(* ===== verification/PortalReconcile.v ===== *)
(** * PortalReconcile: what a reconciliation report says

    [adminReconcileOrg] compares the portal's numbers with gofaxserver's; its
    lists name exactly the numbers that are missing on one side and the fields
    it compares that differ. *)

From S2P Require Import Prelude Store FaxJob Directory Gateways PortalModels PortalNotify PortalAuth TenantUsers WebAdmin PortalUpstream PortalAdmin PortalLogic PortalMirror PortalAdminFacts PortalClient PortalAdminSpec PortalDemo.

(** ** Indexing by number *)

Lemma by_number_lookup {A} (f : A -> string) (l : list A) : NoDup (map f l) ->
  forall k a, by_number f l !! k = Some a <-> a ∈ l /\ f a = k.
Proof.
  unfold by_number. assert (forall m : gmap string A, NoDup (map f l) -> forall k a,
    foldl (fun m a => <[f a := a]> m) m l !! k = Some a <-> (a ∈ l /\ f a = k) \/ (m !! k = Some a /\ k ∉ map f l)) as Hg.
  { induction l as [|x l IH]; intros m Hnd k a; cbn.
    - split; [intros ?; right; split; [done|apply not_elem_of_nil]|intros [[?%elem_of_nil _]|[? _]]; done].
    - apply NoDup_cons in Hnd as [Hx Hnd]. rewrite IH by done. rewrite elem_of_cons, not_elem_of_cons. split.
      + intros [[Hin He]|[Hm Hk]]; [by left; split; [right|]|]. destruct (decide (f x = k)) as [<-|Hne].
        * rewrite lookup_insert_eq in Hm. injection Hm as <-. by left; split; [left|].
        * rewrite lookup_insert_ne in Hm by done. by right.
      + intros [[[->|Hin] He]|[Hm [Hk1 Hk2]]].
        * right. subst k. by rewrite lookup_insert_eq.
        * by left.
        * right. by rewrite lookup_insert_ne. }
  intros Hnd k a. rewrite Hg by done. rewrite lookup_empty. split; [by intros [?|[? _]]|by left].
Qed.

Lemma by_number_none {A} (f : A -> string) (l : list A) k : NoDup (map f l) ->
  by_number f l !! k = None <-> forall a, a ∈ l -> f a <> k.
Proof.
  intros Hnd. rewrite eq_None_not_Some. split.
  - intros Hn a Ha He. apply Hn. exists a. by apply by_number_lookup.
  - intros Hn [a Ha]. apply by_number_lookup in Ha as [Hin He]; [|done]. by apply (Hn a).
Qed.

Section reconcile.
Context {TS TP TU TO TN TA TF W : Type} `{!Table TS Session, !TableLaws TS Session}
  `{!Table TP PendingAuth, !TableLaws TP PendingAuth} `{!Table TU PortalUser, !TableLaws TU PortalUser}
  `{!TableTx TU PortalUser, !TableTxLaws TU PortalUser} `{!Table TO PortalOrg, !TableLaws TO PortalOrg}
  `{!Table TN PortalNumber, !TableLaws TN PortalNumber} `{!Relation TA UserNumber, !RelationLaws TA UserNumber}
  `{!Table TF InboundFax, !TableLaws TF InboundFax} `{!Upstream W, !UpstreamLaws W} `{Crypto}.
Variable order : list string -> list string.
Variable Box : string.
#[local] Notation View := (View (W := W)).
#[local] Notation AM := (AM (TS := TS) (TP := TP) (TU := TU) (TO := TO) (TN := TN) (TA := TA) (TF := TF) (W := W)).
#[local] Notation AdminState := (AdminState (TS := TS) (TP := TP) (TU := TU) (TO := TO) (TN := TN) (TA := TA) (TF := TF) (W := W)).
#[local] Existing Instances am_ret am_bind.
Implicit Types (v : View) (st : AdminState) (num : PortalNumber) (r : TenantNumber) (org : PortalOrg).


(** ** What is compared *)

Definition drift_of v org r num : list FieldDrift :=
  (if tn_ID r =? pn_GofaxNumberID num then []
   else [{| fd_number := tn_Number r; fd_field := "gofax_number_id"; fd_portal := dec_string (pn_GofaxNumberID num);
            fd_live := dec_string (tn_ID r) |}]) ++
  (if (tn_Notify r =? want order v num org)%string then []
   else [{| fd_number := tn_Number r; fd_field := "notify"; fd_portal := want order v num org; fd_live := tn_Notify r |}]).

Definition compared v org (local : gmap string PortalNumber) (e : string * TenantNumber) : list string * list FieldDrift :=
  match local !! e.1 with None => ([e.1], []) | Some num => ([], drift_of v org e.2 num) end.

Lemma awp_compare org local l : forall (Q : answer (list (list string * list FieldDrift)) -> View -> Prop) v,
  Q (Answer (map (compared v org local) l)) v -> awp true (collect_results (compare_one order org local) l : AM _) Q v.
Proof.
  induction l as [|e l IH]; intros Q v HQ; cbn [collect_results]; [by apply awp_ret|].
  apply awp_bind. assert (awp true (compare_one order org local e : AM (list string * list FieldDrift))
    (fun a v' => a = Answer (compared v org local e) /\ v' = v) v) as He.
  { unfold compare_one, compared. destruct (local !! e.1) as [num|]; [|by apply awp_ret].
    apply awp_bind. unfold field_drift. apply awp_bind, awp_notify_of; [done|]. by apply awp_ret, awp_ret. }
  eapply awp_mono; [|exact He]. intros ? v' [-> ->]. apply awp_bind, IH, awp_ret. exact HQ.
Qed.

(** The numbers compared: the organisation's, and those of its tenant. *)
Definition local_numbers v id : list PortalNumber := List.filter (fun n => pn_OrgID n =? id) (vw_numbers v).
Definition live_numbers v org : list TenantNumber := List.filter (fun n => tn_TenantID n =? po_GofaxTenantID org) (up_numbers (vw_up v)).

(** The report's lists from the two listings. *)
Definition report_lists enum v id org (rep : Report) : Prop :=
  let live := by_number tn_Number (live_numbers v org) in
  let cmp := map (compared v org (by_number pn_Number (local_numbers v id))) (enum live) in
  rp_missing_upstream_numbers rep = stable_sort String.ltb
    (map pn_Number (List.filter (fun n => match live !! pn_Number n with Some _ => false | None => true end) (local_numbers v id))) /\
  rp_missing_local_numbers rep = stable_sort String.ltb (flat_map fst cmp) /\
  rp_number_field_drift rep = flat_map snd cmp.

Lemma reconcile_lists enum id v : up_ok (vw_up v) -> (forall org, org ∈ vw_orgs v -> 0 < po_GofaxTenantID org) ->
  awp true (adminReconcileOrg order Box enum id : AM Report) (fun a v' => forall rep, a = Answer rep ->
    exists org, org ∈ vw_orgs v /\ po_ID org = id /\ report_lists enum v id org rep) v.
Proof.
  intros Hok Hten. unfold adminReconcileOrg. apply awp_bind, awp_first_org.
  destruct (head _) as [org|] eqn:Ho; [|by apply awp_bind, awp_reject]. apply head_filter_elem in Ho as [Ho Hi]. apply Z.eqb_eq in Hi.
  change (po_ID org = id) in Hi. apply awp_bind, awp_ret, awp_bind, awp_spare; [apply tenants_listed|done|]. intros v1 H1.
  apply awp_bind, awp_fx_or; [intros lt _|done].
  apply awp_bind, awp_spare; [apply numbers_listed|exact (calm_ok _ _ H1)|]. intros v2 H2.
  apply awp_bind, awp_fx_or; [intros ln Hln|done]. apply numbers_found in Hln; [|specialize (Hten org Ho); lia].
  assert (ln = live_numbers v org) as ->.
  { rewrite Hln. destruct H1 as (w & -> & _ & Hw). simpl. rewrite Hw. apply filter_ext. intros r.
    by rewrite (proj2 (Z.eqb_neq _ _)) by (specialize (Hten org Ho); lia). }
  clear Hln. assert (calm v v2) as Hc2 by by eapply calm_trans. clear H1 H2.
  apply awp_bind, awp_spare; [apply users_listed|exact (calm_ok _ _ Hc2)|]. intros v3 H3.
  assert (calm v v3) as Hc3 by by eapply calm_trans. clear H3 Hc2.
  apply awp_bind, awp_fx_or; [intros lu _|done]. cbv zeta. apply awp_bind.
  assert (awp true (if existsb (fun u => (tp_Username u =? po_SvcUsername org)%string) lu then svc_auth Box org else mret false : AM bool)
    (fun o v' => (exists b, o = Answer b) /\ calm v v') v3) as Hauth.
  { destruct (existsb _ lu); [|apply awp_ret; eauto]. unfold svc_auth. destruct (OpenString _ _) as [pass|]; [|apply awp_ret; eauto].
    apply awp_bind, awp_spare; [apply user_authenticated|exact (calm_ok _ _ Hc3)|]. intros v4 H4. apply awp_ret.
    split; [eauto|by eapply calm_trans]. }
  eapply awp_mono; [|exact Hauth]. intros ? v4 [[b ->] (w & -> & _)]. apply awp_bind, awp_org_numbers, awp_bind, awp_compare, awp_ret.
  intros rep [= <-]. exists org. split; [done|]. split; [done|]. subst id. by split_and!.
Qed.

Lemma elem_local v id num : num ∈ local_numbers v id <-> num ∈ vw_numbers v /\ pn_OrgID num = id.
Proof. unfold local_numbers. by rewrite !list_elem_of_In, filter_In, Z.eqb_eq. Qed.

Lemma elem_live v org r : r ∈ live_numbers v org <-> r ∈ up_numbers (vw_up v) /\ tn_TenantID r = po_GofaxTenantID org.
Proof. unfold live_numbers. by rewrite !list_elem_of_In, filter_In, Z.eqb_eq. Qed.

Lemma map_filter_NoDup {A} (f : A -> string) (P : A -> bool) l : NoDup (map f l) -> NoDup (map f (List.filter P l)).
Proof.
  induction l as [|a l IH]; cbn; [done|]. intros [Ha Hl]%NoDup_cons. destruct (P a); [|by apply IH]. cbn. apply NoDup_cons. split; [|by apply IH].
  intros (b & Hb & Hin)%list_elem_of_fmap. apply Ha. rewrite Hb. apply (list_elem_of_fmap_2 f). apply list_elem_of_In, filter_In in Hin as [Hin _].
  by apply list_elem_of_In.
Qed.

(** The report names the entry [x] of the lists on the two sides. *)
Lemma report_exact enum v id org rep : (forall m, enum m ≡ₚ map_to_list m) ->
  NoDup (map tn_Number (up_numbers (vw_up v))) -> NoDup (map pn_Number (vw_numbers v)) -> report_lists enum v id org rep ->
  (forall k, k ∈ rp_missing_upstream_numbers rep <->
     exists num, num ∈ local_numbers v id /\ pn_Number num = k /\ forall r, r ∈ live_numbers v org -> tn_Number r <> k) /\
  (forall k, k ∈ rp_missing_local_numbers rep <->
     exists r, r ∈ live_numbers v org /\ tn_Number r = k /\ forall num, num ∈ local_numbers v id -> pn_Number num <> k) /\
  (forall d, d ∈ rp_number_field_drift rep <->
     exists r num, r ∈ live_numbers v org /\ num ∈ local_numbers v id /\ tn_Number r = pn_Number num /\ d ∈ drift_of v org r num).
Proof.
  intros Henum Hup Hloc (-> & -> & ->). pose proof (map_filter_NoDup tn_Number (fun n => tn_TenantID n =? po_GofaxTenantID org) _ Hup) as Hl.
  pose proof (map_filter_NoDup pn_Number (fun n => pn_OrgID n =? id) _ Hloc) as Hp. fold (live_numbers v org) in Hl. fold (local_numbers v id) in Hp.
  assert (forall e, e ∈ enum (by_number tn_Number (live_numbers v org)) <-> e.2 ∈ live_numbers v org /\ tn_Number e.2 = e.1) as He.
  { intros [k r]. rewrite Henum, elem_of_map_to_list. by apply by_number_lookup. }
  split; [|split].
  - intros k. rewrite elem_of_stable_sort, list_elem_of_fmap. split.
    + intros (num & -> & Hin). apply list_elem_of_In, filter_In in Hin as [Hin Hn]. exists num. split; [by apply list_elem_of_In|]. split; [done|].
      apply (by_number_none tn_Number); [done|]. by destruct (by_number _ _ !! _).
    + intros (num & Hin & <- & Hn). exists num. split; [done|]. apply list_elem_of_In, filter_In. split; [by apply list_elem_of_In|].
      apply (by_number_none tn_Number) in Hn as ->; done.
  - intros k. rewrite elem_of_stable_sort. split.
    + intros Hin. apply list_elem_of_In, in_flat_map in Hin as (c & Hc & Hk). apply in_map_iff in Hc as (e & <- & Hin). apply list_elem_of_In, He in Hin as [Hr Hek].
      unfold compared in Hk. destruct (by_number pn_Number (local_numbers v id) !! e.1) eqn:E; [done|]. destruct Hk as [<-|[]].
      exists e.2. split; [done|]. split; [done|]. by apply (by_number_none pn_Number).
    + intros (r & Hr & Hk & Hn). apply list_elem_of_In, in_flat_map. exists ([k], []). split; [|by left]. apply in_map_iff. exists (k, r).
      split; [|apply list_elem_of_In, He; done]. unfold compared. simpl. by apply (by_number_none pn_Number) in Hn as ->.
  - intros d. split.
    + intros Hin. apply list_elem_of_In, in_flat_map in Hin as (c & Hc & Hd). apply in_map_iff in Hc as (e & <- & Hin). apply list_elem_of_In, He in Hin as [Hr Hek].
      unfold compared in Hd. destruct (by_number pn_Number (local_numbers v id) !! e.1) as [num|] eqn:E; [|done].
      apply by_number_lookup in E as [Hnum Hk]; [|done]. exists e.2, num. split_and!; [done|done|congruence|by apply list_elem_of_In].
    + intros (r & num & Hr & Hnum & Hk & Hd). apply list_elem_of_In, in_flat_map. exists ([], drift_of v org r num). split; [|by apply list_elem_of_In].
      apply in_map_iff. exists (tn_Number r, r). split; [|apply list_elem_of_In, He; done]. unfold compared. simpl.
      by rewrite (proj2 (by_number_lookup pn_Number _ Hp (tn_Number r) num)).
Qed.

(** C30: a reconciliation report names exactly what it compares. For an
    organisation with a tenant, on healthy tables whose numbers are unique: a
    number is listed as missing upstream when the organisation has it and its
    tenant does not, as missing locally when it is the other way round, and a
    drift is listed for a number on both sides when gofaxserver's row has
    another id than the portal recorded or another notify string than the one
    computed from the users assigned now. *)
Theorem reconcile_report_exact enum id st rep : healthy st -> (forall m, enum m ≡ₚ map_to_list m) -> up_ok (as_up st) ->
  NoDup (map pn_Number (tbl_rows (as_numbers st))) -> (forall org, org ∈ tbl_rows (ps_orgs (as_portal st)) -> 0 < po_GofaxTenantID org) ->
  (adminReconcileOrg order Box enum id st).1 = Answer rep ->
  exists org, org ∈ tbl_rows (ps_orgs (as_portal st)) /\ po_ID org = id /\
    let mine num := num ∈ tbl_rows (as_numbers st) /\ pn_OrgID num = id in
    let theirs r := r ∈ up_numbers (as_up st) /\ tn_TenantID r = po_GofaxTenantID org in
    (forall k, k ∈ rp_missing_upstream_numbers rep <-> exists num, mine num /\ pn_Number num = k /\ forall r, theirs r -> tn_Number r <> k) /\
    (forall k, k ∈ rp_missing_local_numbers rep <-> exists r, theirs r /\ tn_Number r = k /\ forall num, mine num -> pn_Number num <> k) /\
    (forall d, d ∈ rp_number_field_drift rep <-> exists r num, theirs r /\ mine num /\ tn_Number r = pn_Number num /\
       d ∈ drift_of (view st) org r num).
Proof.
  intros Hh Henum Hok Hnd Hten Hrep. destruct (awp_run true _ _ st (reconcile_lists enum id (view st) Hok Hten) (fun _ => Hh)) as [_ Hq].
  destruct (Hq rep Hrep) as (org & Ho & Hi & Hlists). exists org. split; [done|]. split; [done|].
  destruct (numbers_keyed _ Hok) as [_ Hup].
  destruct (report_exact enum (view st) id org rep Henum Hup Hnd Hlists) as (H1 & H2 & H3). cbv zeta.
  pose proof (elem_local (view st) id) as El. pose proof (elem_live (view st) org) as Er. cbn in El, Er.
  split; [|split].
  - intros k. rewrite H1. by setoid_rewrite El; setoid_rewrite Er.
  - intros k. rewrite H2. by setoid_rewrite El; setoid_rewrite Er.
  - intros d. rewrite H3. by setoid_rewrite El; setoid_rewrite Er.
Qed.
End reconcile.

Section witnesses.
Import Office.

(** A number added to gofaxserver behind the portal's back, a notify string
    edited there, and a number whose row went away there. *)
Definition behind (w : World) : World := w <| w_server ::= fun g => g <| gs_store ::= fun s => (s.1, s.2 <| tb_numbers :=
  fresh_table [{| tn_ID := 1; tn_TenantID := 1; tn_Number := "2505550100"; tn_Name := "Main"; tn_Header := "ACME"; tn_Notify := "email->x@y.z" |};
               {| tn_ID := 9; tn_TenantID := 1; tn_Number := "2505550199"; tn_Name := ""; tn_Header := ""; tn_Notify := "" |}] 10 [] |>) |> |>.

Definition edited_upstream : Office := staffed <| as_up ::= behind |>.

Example report_of_edited : exists rep, (adminReconcileOrg as_is "box" map_to_list 1 edited_upstream).1 = Answer rep /\
  rp_missing_upstream_numbers rep = [] /\ rp_missing_local_numbers rep = ["2505550199"] /\
  map fd_field (rp_number_field_drift rep) = ["notify"].
Proof. eexists. split; [vm_compute; reflexivity|]. by split. Qed.

Lemma reconcile_report_exact_witness :
  exists rep, (adminReconcileOrg as_is "box" map_to_list 1 staffed).1 = Answer rep /\
    forall k, k ∈ rp_missing_local_numbers rep -> exists r, tn_Number r = k.
Proof.
  destruct (adminReconcileOrg as_is "box" map_to_list 1 staffed).1 as [rep|c e] eqn:E; [|vm_compute in E; discriminate E].
  exists rep. split; [reflexivity|].
  destruct (reconcile_report_exact as_is "box" map_to_list 1 staffed rep) as (org & _ & _ & _ & Hl & _).
  - exact (proj1 staffed_mirror).
  - intros m. reflexivity.
  - exact (mirror_in_order staffed (proj2 staffed_mirror)).
  - vm_compute. apply NoDup_singleton.
  - intros org Ho. vm_compute in Ho. apply list_elem_of_singleton in Ho as ->. reflexivity.
  - exact E.
  - intros k Hk. apply Hl in Hk as (r & _ & Hr & _). by exists r.
Defined.
End witnesses.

==*==

Set down exactly the lines of the data above, beginning with the line that has "rp_missing_upstream_numbers rep = stable_sort" and ending with the line that has "apply awp_bind, awp_fx_or; [intros lu", and no others.

  rp_missing_upstream_numbers rep = stable_sort String.ltb
    (map pn_Number (List.filter (fun n => match live !! pn_Number n with Some _ => false | None => true end) (local_numbers v id))) /\
  rp_missing_local_numbers rep = stable_sort String.ltb (flat_map fst cmp) /\
  rp_number_field_drift rep = flat_map snd cmp.

Lemma reconcile_lists enum id v : up_ok (vw_up v) -> (forall org, org ∈ vw_orgs v -> 0 < po_GofaxTenantID org) ->
  awp true (adminReconcileOrg order Box enum id : AM Report) (fun a v' => forall rep, a = Answer rep ->
    exists org, org ∈ vw_orgs v /\ po_ID org = id /\ report_lists enum v id org rep) v.
Proof.
  intros Hok Hten. unfold adminReconcileOrg. apply awp_bind, awp_first_org.
  destruct (head _) as [org|] eqn:Ho; [|by apply awp_bind, awp_reject]. apply head_filter_elem in Ho as [Ho Hi]. apply Z.eqb_eq in Hi.
  change (po_ID org = id) in Hi. apply awp_bind, awp_ret, awp_bind, awp_spare; [apply tenants_listed|done|]. intros v1 H1.
  apply awp_bind, awp_fx_or; [intros lt _|done].
  apply awp_bind, awp_spare; [apply numbers_listed|exact (calm_ok _ _ H1)|]. intros v2 H2.
  apply awp_bind, awp_fx_or; [intros ln Hln|done]. apply numbers_found in Hln; [|specialize (Hten org Ho); lia].
  assert (ln = live_numbers v org) as ->.
  { rewrite Hln. destruct H1 as (w & -> & _ & Hw). simpl. rewrite Hw. apply filter_ext. intros r.
    by rewrite (proj2 (Z.eqb_neq _ _)) by (specialize (Hten org Ho); lia). }
  clear Hln. assert (calm v v2) as Hc2 by by eapply calm_trans. clear H1 H2.
  apply awp_bind, awp_spare; [apply users_listed|exact (calm_ok _ _ Hc2)|]. intros v3 H3.
  assert (calm v v3) as Hc3 by by eapply calm_trans. clear H3 Hc2.
  apply awp_bind, awp_fx_or; [intros lu _|done]. cbv zeta. apply awp_bind.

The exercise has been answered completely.